(Pictured: Martin Codina)
A Tony Abbott victory on the weekend now means certain parts of the Future of Financial Advice reforms, which became compulsory on July 1 this year, are likely to be rolled back.
The new treasurer in waiting, Joe Hockey, has made clear that his government will remove the opt-in condition, i.e. the requirement of financial advisers to request their clients renew their advice arrangement every two years, if they are paying ongoing fees.
FoFA was a result of the Ripoll Inquiry into Financial Products and Services in Australia, following the collapse of Storm Financial. That original inquiry made 11 broad recommendations.
“Not one of those 11 recommendations was an opt-in or [suggested] anything like it need to be adopted,” Martin Codina, FSC director of policy and international markets, says.
The Financial Services Council (FSC) believes that the requirements to review clients every two years, should be left up to industry guidelines and best practice, rather than the law.
“We think it is necessary and sensible that the regime be refined to clean up, what in some instances, are oversights in the drafting, and areas where we think it can be improved,” Codina says.
The opt-in requirement is arguably one of the most contested components of the legislation and fierce lobbying brought the original proposed requirement down to two years, instead of every year. The Australian Securities and Investments Commission was also given the power to exempt advisors from this requirement if they are bound by an ASIC-approved code of conduct which achieves the same thing.
“The bits that are most contested are the bits that weren’t part of the original intention,” Codina says.
“FoFA became much bigger and much more complex than was ever envisaged by the regulators or the industry.”

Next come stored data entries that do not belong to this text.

(* ===== verification/Restore.v ===== *)
(** * What was confirmed is what comes back

    The composition of the two directions of a vault: the cookies that the host
    confirmed to the browser (Confirm, Delivery) are the cookies that a later
    injection sends (Consent), with their dates as JSON gives them back, as long as
    the vault's file and the key's file are left alone. Nothing else is assumed of the
    time in between: the process may have ended, and another one may serve the group. *)

From S2P Require Import Prelude World External Frames AtomicFile Config Messages VaultFormat Capability LeaseMeta VaultStore Transaction Paths OpModel OpJournal OpRecovery Coordinator CommitProtocol Protocol Group Handlers Confirm Chunks Monitor App AppInvariant Identity Consent.

(** ** A vault and its key *)

Section Vault.
Context `{UT : UuidText, SH : Sha256, AE : Aead, AL : !AeadLaws, SP : Serde VaultPayload,
  JF : JsonF64, PL : !PayloadLaws, KB : KekBackend, KL : !KekLaws, KK : !KekKeeps}.

(** The bytes are a vault that opens to the payload, as JSON gives it back, under the
    one key that its key-encryption key, as it is in [w], can unwrap. *)
Definition restores_to (tx : VaultTransactions) (payload : VaultPayload) (b : bytes) (w : World) : Prop :=
  exists r dek, decode_record b = Ok r /\ unwraps_to (vt_kek tx) (vh_wrapped_dek (vr_header r)) dek w /\
    gives_reread (open_record r dek) payload.

Lemma restores_to_same tx payload b w w' :
  file_at w' (vt_kek tx) = file_at w (vt_kek tx) -> restores_to tx payload b w -> restores_to tx payload b w'.
Proof using Type. intros Hf (r & dek & Hr & Hu & Ho). exists r, dek. split_and!; [done|by eapply unwraps_to_same|done]. Qed.

(** Sealing and encoding, on a run. *)
Lemma seal_encode_inv group_id kek wrapped dek payload (f : bytes -> PreparedVaultWrite) w p w' :
  group_id < 2 ^ 128 -> len kek = 16 ->
  (record ← seal group_id kek wrapped dek payload; b ← lift (encode_record record); mret (f b)) tt w = Done p tt w' ->
  untouched w w' /\ exists r b, p = f b /\ decode_record b = Ok r /\ vh_wrapped_dek (vr_header r) = wrapped /\
    gives_reread (open_record r dek) payload.
Proof using AL PL.
  intros Hg Hk Hrun.
  assert (Hwp : wp (record ← seal group_id kek wrapped dek payload; b ← lift (encode_record record); mret (f b))
    (fun p _ w' => untouched w w' /\ exists r b, p = f b /\ decode_record b = Ok r /\ vh_wrapped_dek (vr_header r) = wrapped /\
       gives_reread (open_record r dek) payload) (fun _ _ _ => True) (fun _ => True) tt w); [|unfold wp in Hwp; by rewrite Hrun in Hwp].
  apply wp_bind, wp_seal; [done|done| |done..]. intros r _ _ Hw Hwidths Hv Ho. apply wp_bind, wp_lift.
  rewrite (validate_record_encode _ Hv). apply wp_ret. split; [apply untouched_tick|]. eexists r, _.
  split_and!; [done| |done|done]. apply decode_encode_record; [done|by apply validate_record_encode].
Qed.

One of FSC’s FoFA-related policy priorities during the next three years, is amending the best interest duty in order to provide certainty and a “genuine safe-harbour” for advice providers. FSC believes this will make the provision of advice more affordable and therefore more accessible.
“The area we are most focussed on is a workable best interest,” Codina says.
In the institutional market, the major implication of the change in Government is likely to be the further delay by two years of the gradual increase in the Superannuation Guarantee to 12 per cent. The current 9.25 per cent was scheduled to get to 12 per cent by 2018-19 under Labor but the Coalition indicated its further delay several months ago. Critics have suggested the Coalition might postpone further increases indefinitely.
A wild card for the whole industry is the Coalition’s promised financial services inquiry, details about which remain sketchy.